The challenge in relating the 3D feature points to the generic model lies in the fact that the smooth surface of the latter is defined by more than a thousand points versus the 160 extracted from the photographs. To compensate for the discrepancy, the researchers use non-linear and freeform deformation techniques, whereby the 3D feature points become the control points for the deformation. The new image is, in essence, an interpolation of the displacements of the control points.

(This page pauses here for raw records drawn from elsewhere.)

Lemma cr_is_cached c s U e :
  cache_rep c s U → is_cached s e = bool_decide (e ∈ recency s ++ U).
Proof.
  intros R. unfold is_cached. case_bool_decide as He.
  - pose proof (proj1 (cr_index _ _ _ R e) He) as [k Hk].
    destruct (cr_entry _ _ _ _ _ R Hk) as (_ & _ & en & -> & ->). by apply bool_decide_true.
  - destruct (entries s !! e) as [en|] eqn:HE; [|done]. apply bool_decide_false. intros Hk.
    apply He, (cr_index _ _ _ R). eauto.
Qed.

Lemma Release_implements c s e :
  implements c s → e ∈ held s →
  ∃ c', Release c e = Some c' ∧ implements c' (spec_release s e).
Proof.
  intros [U R] He.
  destruct (Unref_eq c _ _ _ _ e (cr_heap _ _ _ R) He (cr_size _ _ _ R))
    as (c' & E' & L' & U' & HU & R' & [Hc Ht] & Hu & Hn & Hin & Hcase).
  exists c'. split; [done|]. exists U'.
  assert (HE' : ∀ x, x ∈ recency s ++ U → E' !! x = entries s !! x).
  { intros x Hx. destruct (decide _); [by destruct Hcase as [-> _]|].
    case_bool_decide as Hec; [by destruct Hcase as [-> _]|].
    destruct Hcase as (en & _ & -> & _). apply lookup_delete_ne. congruence. }
  assert (Hs : spec_release s e = {| cap := cap s; entries := E'; index := index s;
    held := held s ∖ {[+ e +]}; recency := L'; log := calls c' |}).
  { unfold spec_release. pose proof (cr_is_cached _ _ _ e R) as Hic.
    destruct (decide (e ∈ held s ∖ {[+ e +]})).
    - destruct Hcase as (-> & -> & ->). by rewrite (cr_calls _ _ _ R).
    - unfold is_cached in *. cbn [entries index] in *. rewrite Hic.
      case_bool_decide.
      + destruct Hcase as (-> & -> & ->). by rewrite (cr_calls _ _ _ R).
      + destruct Hcase as (en & HE & -> & -> & ->). unfold drop_entry. cbn [entries].
        by rewrite HE, (cr_calls _ _ _ R). }
  rewrite Hs. split; simpl; [done| | | | |done|].
  - rewrite Ht. eapply table_map_rep; [apply R|apply R|exact R'|]. intros k x Hkx.
    destruct (cr_entry _ _ _ _ _ R Hkx) as (_ & Hx & _). rewrite Hin.
    split_and!; [done|by apply HE'|]. apply Hn.
    destruct (decide (x = e)) as [->|]; [by right|by left].
  - intros x. rewrite Hin. apply R.
  - rewrite Hu, (cr_usage _ _ _ R). unfold usage. simpl. f_equal. symmetry. apply total_ext.
    intros k x Hkx. apply charge_of_eq, HE'. by eapply cr_entry.
  - rewrite Hc. apply R.
  - etrans; [|apply (cr_size _ _ _ R)].
    apply Nat2Z.inj_le, gmultiset_subseteq_size. multiset_solver.
Qed.

(** The table forgets a key, then the entry goes. *)
Lemma remove_implements c s U k e t h :
  cache_rep c s U → index s !! k = Some e →
  table_map t h (delete k (index s)) → same_but_links (mem c) h →
  ∃ c', FinishErase (with_table c t h) e = Some (c', true) ∧ implements c' (spec_erase s k).
Proof.
  intros R Hk HT Hl. destruct (cr_entry _ _ _ _ _ R Hk) as (_ & He & en & HE & Hid).
  unfold spec_erase. rewrite Hk.
  destruct (finish_implements (with_table c t h) (entries s) (held s) (recency s) U
    (delete k (index s)) e en) as (c' & HF & Hi); [|done|done|done| | | |apply R|].
  - eapply hr_links; [apply R|done].
  - intros k' x [Hne Hk']%lookup_delete_Some. destruct (cr_entry _ _ _ _ _ R Hk') as (_ & Hx & _).
    split; [done|]. intros ->. apply Hne. by eapply cr_unique.
  - intros x Hx. destruct (decide (x = e)) as [->|Hxe]; [by left|right].
    apply (cr_index _ _ _ R) in Hx as [k' Hk']. exists k'.
    rewrite lookup_delete_ne; [done|]. intros <-. congruence.
  - simpl. rewrite (cr_usage _ _ _ R). unfold usage. rewrite (total_delete _ _ k e) by done.
    unfold charge_of at 1. by rewrite HE.
  - exists c'. split; [done|]. unfold reindex. simpl in Hi.
    by rewrite (cr_capacity _ _ _ R), (cr_calls _ _ _ R) in Hi.
Qed.

Lemma with_table_rep c s U t h :
  cache_rep c s U → table_map t h (index s) → same_but_links (mem c) h →
  cache_rep (with_table c t h) s U.
Proof.
  intros R HT Hl. split; simpl; try apply R; [|done].
  eapply hr_links; [apply R|done].
Qed.

Lemma Erase_implements c s key hsh :
  implements c s →
  ∃ c', Erase c key hsh = Some c' ∧ implements c' (spec_erase s (hsh, key)).
Proof.
  intros [U R]. unfold Erase.
  destruct (Table_Remove_eq _ _ _ hsh key (cr_table _ _ _ R)) as (t & h & -> & HT & Hl).
  cbn [mbind option_bind]. destruct (index s !! (hsh, key)) as [e|] eqn:Hk.
  - destruct (remove_implements _ _ _ _ _ _ _ R Hk HT Hl) as (c' & HF & Hi). simpl. rewrite HF.
    by exists c'.
  - simpl. unfold FinishErase. simpl. exists (with_table c t h). split; [done|].
    unfold spec_erase. rewrite Hk. exists U. apply with_table_rep; [done| |done].
    by rewrite delete_id in HT.
Qed.

(** *** Eviction *)

Lemma cr_recency c s U : cache_rep c s U → NoDup (recency s).
Proof. intros R. by destruct (proj1 (NoDup_app _ _) (lr_nodup _ _ _ _ _ (hr_rings _ _ _ _ _ (cr_heap _ _ _ R)))). Qed.

Lemma spec_erase_recency s k e :
  index s !! k = Some e → recency (spec_erase s k) = without e (recency s).
Proof.
  intros Hk. unfold spec_erase, drop_unheld, drop_entry. rewrite Hk. simpl.
  case_decide; [done|]. by destruct (entries s !! e).
Qed.

Lemma cr_oldest c s U e l :
  cache_rep c s U → recency s = e :: l →
  index s !! id_of s e = Some e ∧ next (mem c) !! lru_ = Some e ∧ e ≠ lru_ ∧
  recency (spec_erase s (id_of s e)) = l.
Proof.
  intros R Hl. assert (Hx : e ∈ recency s ++ U) by (rewrite Hl; set_solver).
  pose proof (proj1 (cr_index _ _ _ R e) Hx) as [k Hk].
  destruct (cr_entry _ _ _ _ _ R Hk) as (_ & _ & en & HE & <-).
  assert (Hid : index s !! id_of s e = Some e) by (unfold id_of; by rewrite HE).
  pose proof (hr_rings _ _ _ _ _ (cr_heap _ _ _ R)) as HR. split_and!; [done| | |].
  - rewrite (rings_first _ _ _ HR). by rewrite Hl.
  - by apply (lr_entry _ _ _ _ _ HR).
  - rewrite (spec_erase_recency _ _ e) by done. pose proof (cr_recency _ _ _ R) as Hnd.
    rewrite Hl in *. by apply (without_split e [] l).
Qed.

|A reconstructed head developed from picture data is mapped with image textures using a multi-plane projection technique that identifies common feature lines among the planes and transfers the points on those lines to 2D image space. |
When the 3D model has been suitably modified, textures are mapped onto the surface to increase realism. The textures, however, do not come directly from the input images because neither view, on its own, contains enough information. Texture mapping requires both a texture image and texture coordinates. Each point on a head needs one or several coordinates. Thus, a deformation process is employed to connect the side and front views.
The texture images are mapped to the head model using a technique that involves projecting the 3D model onto three planes, identifying common feature lines, then transferring the points located on those lines to the combined 2D image space.
In addition to photographic data, the system can also use range data from laser scanners or stereoscopic cameras. Unfortunately, while such techniques can provide more accuracy in terms of matching the shape of the face, the voluminous datasets they generate preclude accelerated animation speed, and the cost of data acquisition can be prohibitive. In contrast, using pictures from only two views greatly limits the size of the dataset associated with an individual head and is economical.
Currently, the researchers are fine-tuning the algorithm to achieve higher accuracy. They expect the technique, once refined, will be useful in a range of applications, from video conferencing to facial surgery simulation. They are also working on extending the system to whole-body reconstruction.
Diana Phillips Mahoney is chief technology editor of Computer Graphics World.